A partir de los casos analizados. AI establece un patrón de la ejecución de la tortura en México que consiste en “amenazas de muerte, amenazas contra familias de detenidos; simulacros de ejecución y amenazas de desaparición forzada; palizas; posturas en extensión; asfixia mediante bolsas de plástico o trapos mojados; introducción de agua con gas o chile por la nariz del detenido; descargas eléctricas: violación y otra formas de violencia sexual”.
Tras señalar como una práctica común las detenciones “durante largos periodos (…) sin cargos”, y la desestimación de las denuncias de tortura, la organización resalta que “los exámenes médicos practicados a los sospechosos, incluidos los procedimientos oficiales para investigar las denuncias de tortura, distan mucho de cumplir con las normas internacionales, y permiten que la tortura y otras formas de tratos queden impunes”.
En su informe sobre México, Amnistía Internacional refiere que lleva “más de 50 años documentando el uso de la tortura y otros malos tratos” en el país, práctica “generalizada y sistemática en la ‘guerra sucia’ contra los presuntos grupos armados  de oposición y contra las personas a las que se considera opositores políticos”.

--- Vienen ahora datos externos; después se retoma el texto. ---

Lemma collect_keywords_spec listings :
  collect_keywords listings
  = (listings ≫= tags_of, foldl count_keyword ∅ (listings ≫= tags_of)).
Proof.
  unfold collect_keywords.
  assert (H : forall ks m,
    foldl (λ state listing,
             let keywords := tags_of listing in
             ((state.1 ++ keywords)%list, foldl count_keyword state.2 keywords))
          (ks, m) listings
    = ((ks ++ (listings ≫= tags_of))%list, foldl count_keyword m (listings ≫= tags_of))).
  { induction listings as [| l ls IH]; intros ks m; cbn [foldl].
    - cbn. now rewrite app_nil_r.
    - cbn zeta. cbn [fst snd]. rewrite IH. rewrite bind_cons, foldl_app, app_assoc.
      reflexivity. }
  apply H.
Qed.

Lemma occurrences_le k keywords : 0 <= occurrences k keywords <= len keywords.
Proof.
  unfold occurrences, len. pose proof (length_filter (λ t, lower t = k) keywords). lia.
Qed.

Lemma occurrences_pos k keywords : k ∈ lower <$> keywords -> 1 <= occurrences k keywords.
Proof.
  intros H. apply list_elem_of_fmap in H as (t & -> & Ht). unfold occurrences, len.
  assert (Hin : t ∈ filter (λ t0, lower t0 = lower t) keywords)
    by (apply list_elem_of_filter; auto).
  destruct (filter _ keywords); [inversion Hin | cbn; lia].
Qed.

(** The sum of a list of integers does not depend on their order. *)
Lemma total_perm xs ys : xs ≡ₚ ys -> total xs = total ys.
Proof. unfold total. induction 1; cbn [foldr] in *; lia. Qed.
Example ToNumber_samples :
  map ToNumber
    [JNull; JBool true; JStr "200"; JArr []; JArr [JNum (of_Z 200)];
     JArr [JNum (of_Z 1); JNum (of_Z 2)]; JObj []; JObj [("valueOf", JNum (of_Z 5))];
     JObj [("toString", JStr "50")]; JArr [JObj [("toString", JNull)]]]
  = [Some (of_Z 0); Some (of_Z 1); Some (of_Z 200); Some (of_Z 0); Some (of_Z 200);
     Some NaN; Some NaN; Some NaN;
     None; None].
Proof. vm_compute; reflexivity. Qed.

Example JSON_stringify_sample :
  JSON_stringify
    (JObj [("b", JNum (of_Z 128)); ("10", JNull); ("2", JArr [JBool true; JNum NaN]);
           ("b", JStr "a/b")])
  = "{" ++ quoted "2" ++ ":[true,null]," ++ quoted "10" ++ ":null,"
        ++ quoted "b" ++ ":" ++ quoted "a/b" ++ "}".
Proof. vm_compute; reflexivity. Qed.

(** ** Checking a property on a range of integers *)

Lemma forallb_range (P : Z -> bool) (n : nat) :
  forallb P (range n) = true ->
  forall z, 0 <= z < Z.of_nat n -> P z = true.
Proof.
  intros Hall z Hz.
  rewrite forallb_forall in Hall.
  apply Hall. unfold range.
  rewrite <- (Z2Nat.id z) by lia.
  apply in_map, in_seq. lia.
Qed.

Lemma float_eqb_eq (x y : float) : float_eqb x y = true -> x = y.
Proof.
  destruct x as [s|s| |s m e], y as [t|t| |t n f]; simpl; try discriminate.
  - intros H. apply Bool.eqb_prop in H. now subst.
  - intros H. apply Bool.eqb_prop in H. now subst.
  - reflexivity.
  - intros H. apply andb_prop in H as [H He]. apply andb_prop in H as [Hs Hm].
    apply Bool.eqb_prop in Hs. apply Pos.eqb_eq in Hm. apply Z.eqb_eq in He.
    now subst.
Qed.

(** Integers up to 255 are ordered as Numbers the way they are as integers. *)
Lemma of_Z_leb (a b : Z) :
  0 <= a <= b -> b <= 255 -> leb (of_Z a) (of_Z b) = true.
Proof.
  intros Hab Hb.
  assert (Hall : forallb (fun a => forallb (fun b => (b <? a) || leb (of_Z a) (of_Z b))
                                     (range 256)) (range 256) = true)
    by (vm_compute; reflexivity).
  pose proof (forallb_range _ _ Hall a ltac:(simpl; lia)) as Ha.
  pose proof (forallb_range _ _ Ha b ltac:(simpl; lia)) as Hle.
  apply orb_prop in Hle as [Hlt | Hle]; [apply Z.ltb_lt in Hlt; lia | exact Hle].
Qed.

(** ** The conversions are exact

    On the integers of their domain the two conversions, computed in
    doubles, agree with exact rounding of the exact quotient. *)

Lemma toNative_exact (p : Z) :
  0 <= p <= 100 ->
  toNative (of_Z p) = of_Z (round_half_up (p * 255) 100).
Proof.
  intros Hp. apply float_eqb_eq.
  apply (forallb_range
           (fun p => float_eqb (toNative (of_Z p))
                               (of_Z (round_half_up (p * 255) 100))) 101).
  - vm_compute; reflexivity.
  - simpl; lia.
Qed.

Lemma toPercentage_exact (n : Z) :
  0 <= n <= 255 ->
  toPercentage (of_Z n) = of_Z (round_half_up (n * 100) 255).
Proof.
  intros Hn. apply float_eqb_eq.
  apply (forallb_range
           (fun n => float_eqb (toPercentage (of_Z n))
                               (of_Z (round_half_up (n * 100) 255))) 256).
  - vm_compute; reflexivity.
  - simpl; lia.
Qed.

Lemma round_half_up_mono (a b den : Z) :
  0 < den -> a <= b -> round_half_up a den <= round_half_up b den.
Proof.
  intros Hden Hab. unfold round_half_up.
  apply Z.div_le_mono; lia.
Qed.

Lemma round_half_up_bounds (a den hi : Z) :
  0 < den -> 0 <= a <= hi * den -> 0 <= round_half_up a den <= hi.
Proof.
  intros Hden Ha. unfold round_half_up. split.
  - apply Z.div_pos; lia.
  - apply Z.lt_succ_r, Z.div_lt_upper_bound; nia.
Qed.

(** ** Runs of the two readers *)

Lemma get_present (o : json) (f : field) :
  o <> JNull -> get (Some o) f = ret (member o f).
Proof. destruct o; simpl; congruence. Qed.

(** What both readers do up to [payload.state.reported], for a continuation
    [k] on that value. *)
Lemma read_reported {A : Type} (this : t) (doc r : json)
  (k : option json -> async A) :
  reads this doc -> reported_subtree doc r ->
  (res <- getThingShadow_promise this (get_params this) ;;
   payload <- JSON_parse_payload res ;;
   payload_state <- get (Some payload) state ;;
   payload_state_reported <- get payload_state reported ;;
   k payload_state_reported)
  = (emit (GetThingShadow (get_params this)) ;; k (Some r)).
Proof.
  intros Hread (st & Hst & Hr & _).
  unfold getThingShadow_promise. rewrite Hread.
  destruct doc; try discriminate. destruct st; try discriminate.
  cbn in Hst, Hr |- *. rewrite Hst. cbn. rewrite Hr. cbn.
  destruct (k (Some r)) as [more c]. reflexivity.
Qed.

Lemma getOn_run (this : t) (doc r : json) :
  reads this doc -> reported_subtree doc r ->
  getOn this
  = ([GetThingShadow (get_params this);
      LogDebug "Get Characteristic On ->"
        (JBool (strict_equals_string (member r light) "on"))],
     Return (strict_equals_string (member r light) "on")).
Proof.
  intros Hread Hrep. unfold getOn.
  rewrite (read_reported this doc r _ Hread Hrep).
  destruct Hrep as (_ & _ & _ & Hnull).
  rewrite (get_present r light Hnull). reflexivity.
Qed.

Lemma getBrightness_run (this : t) (doc r : json) :
  reads this doc -> reported_subtree doc r ->
  getBrightness this
  = match ToNumber (or_else (member r brightness) (JNum (of_Z 0))) with
    | Some number =>
        ([GetThingShadow (get_params this);
          LogDebug "Get Characteristic Brightness -> " (JNum (toPercentage number))],
         Return (toPercentage number))
    | None => ([GetThingShadow (get_params this)], Throw TypeError)
    end.
Proof.
  intros Hread Hrep. unfold getBrightness.
  rewrite (read_reported this doc r _ Hread Hrep).
  destruct Hrep as (_ & _ & _ & Hnull).
  rewrite (get_present r brightness Hnull).
  cbn [bind emit ret app]. 
  destruct (ToNumber _); reflexivity.
Qed.

(** The Number that [getBrightness] converts, for a reported number and for
    a reported string. *)
Lemma reported_number (x : float) :
  ToNumber (or_else (Some (JNum x)) (JNum (of_Z 0)))
  = Some (if ToBoolean (Some (JNum x)) then x else of_Z 0).
Proof. unfold or_else. destruct (ToBoolean _); reflexivity. Qed.

Lemma reported_string (s : string) :
  ToNumber (or_else (Some (JStr s)) (JNum (of_Z 0)))
  = Some (if ToBoolean (Some (JStr s)) then StringToNumber s else of_Z 0).
Proof. unfold or_else. destruct (ToBoolean _); reflexivity. Qed.

Lemma strict_equals_string_spec (a : option json) (s : string) :
  strict_equals_string a s = true <-> a = Some (JStr s).
Proof.
  destruct a as [[ | | |s'| | ]|]; simpl; split; try congruence.
  - intros H. apply String.eqb_eq in H. now subst.
  - intros H. injection H as ->. apply String.eqb_refl.
Qed.

Lemma reads_lamp (doc : json) : reads (lamp doc) doc.
Proof. reflexivity. Qed.

Lemma reported_subtree_shadow (members : list (string * json)) :
  reported_subtree (shadow members) (JObj members).
Proof. exists (JObj [("reported", JObj members)]). repeat split. discriminate. Qed.

(** ** Runs of the two writers *)

Lemma setOn_run (this : t) (value : json) :
  setOn this value
  = match updateThingShadow (iotdata this) (setOn_params this value) with
    | Fulfilled _ =>
        ([UpdateThingShadow (setOn_params this value);
          LogDebug "Set Characteristic On ->" value], Return tt)
    | Rejected e => ([UpdateThingShadow (setOn_params this value)], Throw e)
    end.
Proof.
  unfold setOn, updateThingShadow_promise.
  destruct (updateThingShadow _ _) as [[]|e]; reflexivity.
Qed.

Lemma setBrightness_run (this : t) (value : json) (number : float) :
  ToNumber value = Some number ->
  setBrightness this value
  = match updateThingShadow (iotdata this)
            (setBrightness_params this (toNative number)) with
    | Fulfilled _ =>
        ([LogDebug "Set Characteristic Brightness -> " value;
          UpdateThingShadow (setBrightness_params this (toNative number))], Return tt)
    | Rejected e =>
        ([LogDebug "Set Characteristic Brightness -> " value;
          UpdateThingShadow (setBrightness_params this (toNative number))], Throw e)
    end.
Proof.
  intros Hnumber. unfold setBrightness, updateThingShadow_promise. rewrite Hnumber.
  cbv beta iota zeta delta [or_throw bind ret log_debug emit app].
  destruct (updateThingShadow _ _) as [[]|e]; reflexivity.
Qed.

Lemma setBrightness_throws (this : t) (value : json) :
  ToNumber value = None -> setBrightness this value = ([], Throw TypeError).
Proof.
  intros Hthrows. unfold setBrightness. rewrite Hthrows. reflexivity.
Qed.

Lemma setOn_writes (this : t) (value : json) :
  shadow_writes (fst (setOn this value)) = [setOn_params this value].
Proof.
  rewrite setOn_run. destruct (updateThingShadow _ _); reflexivity.
Qed.

Lemma setBrightness_writes (this : t) (value : json) (number : float) :
  ToNumber value = Some number ->
  shadow_writes (fst (setBrightness this value))
  = [setBrightness_params this (toNative number)].
Proof.
  intros Hnumber. rewrite (setBrightness_run this value number Hnumber).
  destruct (updateThingShadow _ _); reflexivity.
Qed.

(** The values the source of [getBrightness] replaces by 0 are falsy. *)
Lemma listed_values_falsy (b : option json) :
  In b [None; Some (JNum (of_Z 0)); Some JNull; Some (JBool false); Some (JStr "")] ->
  ToBoolean b = false.
Proof.
  simpl. intros [<-|[<-|[<-|[<-|[<-|[]]]]]]; reflexivity.
Qed.

Lemma or_else_falsy (a : option json) (b : json) :
  ToBoolean a = false -> or_else a b = b.
Proof.
  intros H. unfold or_else. destruct a; [rewrite H|]; reflexivity.
Qed.

(** * Properties of the handlers *)

(** C1: when the read succeeds and [reported] is present in its result,
    [getOn] returns a boolean (it does not throw), and that boolean is
    [true] exactly when [reported.light] is the string ["on"]; any other
    value of the field, and its absence, give [false]. *)
Theorem getOn_true_iff_reported_light_on (this : t) (doc r : json) :
  reads this doc -> reported_subtree doc r ->
  exists b : bool,
    snd (getOn this) = Return b
    /\ (b = true <-> member r light = Some (JStr "on")).
Proof.
  intros Hread Hrep.
  exists (strict_equals_string (member r light) "on"). split.
  - rewrite (getOn_run this doc r Hread Hrep). reflexivity.
  - apply strict_equals_string_spec.
Qed.

Lemma getOn_true_iff_reported_light_on_witness :
  exists b : bool,
    snd (getOn (lamp (shadow [("light", JStr "on")]))) = Return b
    /\ (b = true <-> member (JObj [("light", JStr "on")]) light = Some (JStr "on")).
Proof.
  exact (getOn_true_iff_reported_light_on
           (lamp (shadow [("light", JStr "on")])) _ _
           (reads_lamp _) (reported_subtree_shadow _)).
Defined.

(** C2: [setOn(true)] makes exactly one shadow write, and its payload is the
    text [{"state":{"desired":{"light":"on"}}}]; with [false] the text has
    ["off"] for ["on"]. The text is that of an object whose [desired] has the
    one member [light]: no [brightness], nor any other field. *)
Theorem setOn_writes_light_only (this : t) :
  shadow_writes (fst (setOn this (JBool true)))
  = [{| Update.thingName := uniqueId this;
        Update.payload := desired_text "light" (quoted "on") |}]
  /\ shadow_writes (fst (setOn this (JBool false)))
     = [{| Update.thingName := uniqueId this;
           Update.payload := desired_text "light" (quoted "off") |}]
  /\ desired_text "light" (quoted "on")
     = JSON_stringify (JObj [("state", JObj [("desired", JObj [("light", JStr "on")])])])
  /\ desired_text "light" (quoted "off")
     = JSON_stringify (JObj [("state", JObj [("desired", JObj [("light", JStr "off")])])]).
Proof.
  repeat split; try apply setOn_writes; vm_compute; reflexivity.
Qed.

(** C3: [setBrightness(50)] makes exactly one shadow write, with payload
    [{"state":{"desired":{"brightness":128}}}], so without a [light] field:
    [50 / 100 * 255] is exactly the half-way value 127.5 = 255/2, and
    [Math.round] takes it up to 128. *)
Theorem setBrightness_50_writes_128 (this : t) :
  shadow_writes (fst (setBrightness this (JNum (of_Z 50))))
  = [{| Update.thingName := uniqueId this;
        Update.payload := desired_text "brightness" "128" |}]
  /\ desired_text "brightness" "128"
     = JSON_stringify
         (JObj [("state", JObj [("desired", JObj [("brightness", JNum (of_Z 128))])])])
  /\ mul (div (of_Z 50) (of_Z 100)) (of_Z 255) = of_Q false 255 2
  /\ toNative (of_Z 50) = of_Z 128.
Proof.
  split; [|repeat split; vm_compute; reflexivity].
  rewrite (setBrightness_writes this (JNum (of_Z 50)) (of_Z 50) eq_refl).
  vm_compute; reflexivity.
Qed.

(** C4: when the read succeeds and [reported] is present but has no
    [brightness], [getBrightness] returns 0 (it does not throw). *)
Theorem getBrightness_absent_is_zero (this : t) (doc r : json) :
  reads this doc -> reported_subtree doc r ->
  member r brightness = None ->
  snd (getBrightness this) = Return (of_Z 0).
Proof.
  intros Hread Hrep Habsent.
  rewrite (getBrightness_run this doc r Hread Hrep), Habsent. reflexivity.
Qed.

Lemma getBrightness_absent_is_zero_witness :
  snd (getBrightness (lamp (shadow [("light", JStr "on")]))) = Return (of_Z 0).
Proof.
  exact (getBrightness_absent_is_zero
           (lamp (shadow [("light", JStr "on")])) _ _
           (reads_lamp _) (reported_subtree_shadow _) eq_refl).
Defined.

Agrega que en este país, se acepta tácitamente la práctica de la tortura y los malos tratos al considerarlos necesarios para que “la policía y las Fuerzas Armadas puedan atrapar a presuntos delincuentes”, situación que se agudizó en los últimos años “para obtener confesiones o declaraciones que implique a otras personas, para obtener información, para obtener dinero mediante extorsión, y para inspirar temor y lograr un sometimiento”.
El informe resalta que las víctimas de torturas infringidas por policías, militares o marinos, “a menudo son mostrados ante las cámaras de medios de comunicación, con la mirada perdida, magullado y presentado como delincuentes peligrosos antes de ser acusados formalmente”, y que tanto las víctimas como sus familiares y activistas que los defienden, “se enfrentan a menudo a amenazas e intimidación”, de ahí que no quieran denunciar formalmente.
A ello la organización añade las violaciones al debido proceso en contra de las víctimas de tortura, obligadas a firmar confesiones auto inculpatorias: “Amnistía Internacional ha entrevistado a víctimas de tortura que afirman que los abogados de oficio, o bien hicieron caso omiso de los indicios de tortura, o bien, en algunos casos, las animaron a firmar declaraciones para evitar nuevas torturas”, mientras que a defensores particulares o activistas de derechos humanos “se les niega habitualmente el acceso” a las diligencias judiciales.
Amnistía Internacional presenta 20 recomendaciones al Estado mexicano para prevenir, investigar y sancionar la tortura, así como para reparar el daño a las víctimas, entre ellas la desaparición del arraigo;  la puesta disposición ante un juez de manera inmediata de los detenidos; las investigaciones puntuales de las acusaciones de tortura; realizar exámenes médicos independientes en la puesta a disposición y cuando haya señalamientos de tortura; que la carga de la prueba recaiga en el Ministerio Público y no en las victimas; procesar en el fuero civil a miembros del cuerpos policiacos y castrenses acusados de tortura e implementar mecanismos de resarcimiento de daños, entre otras.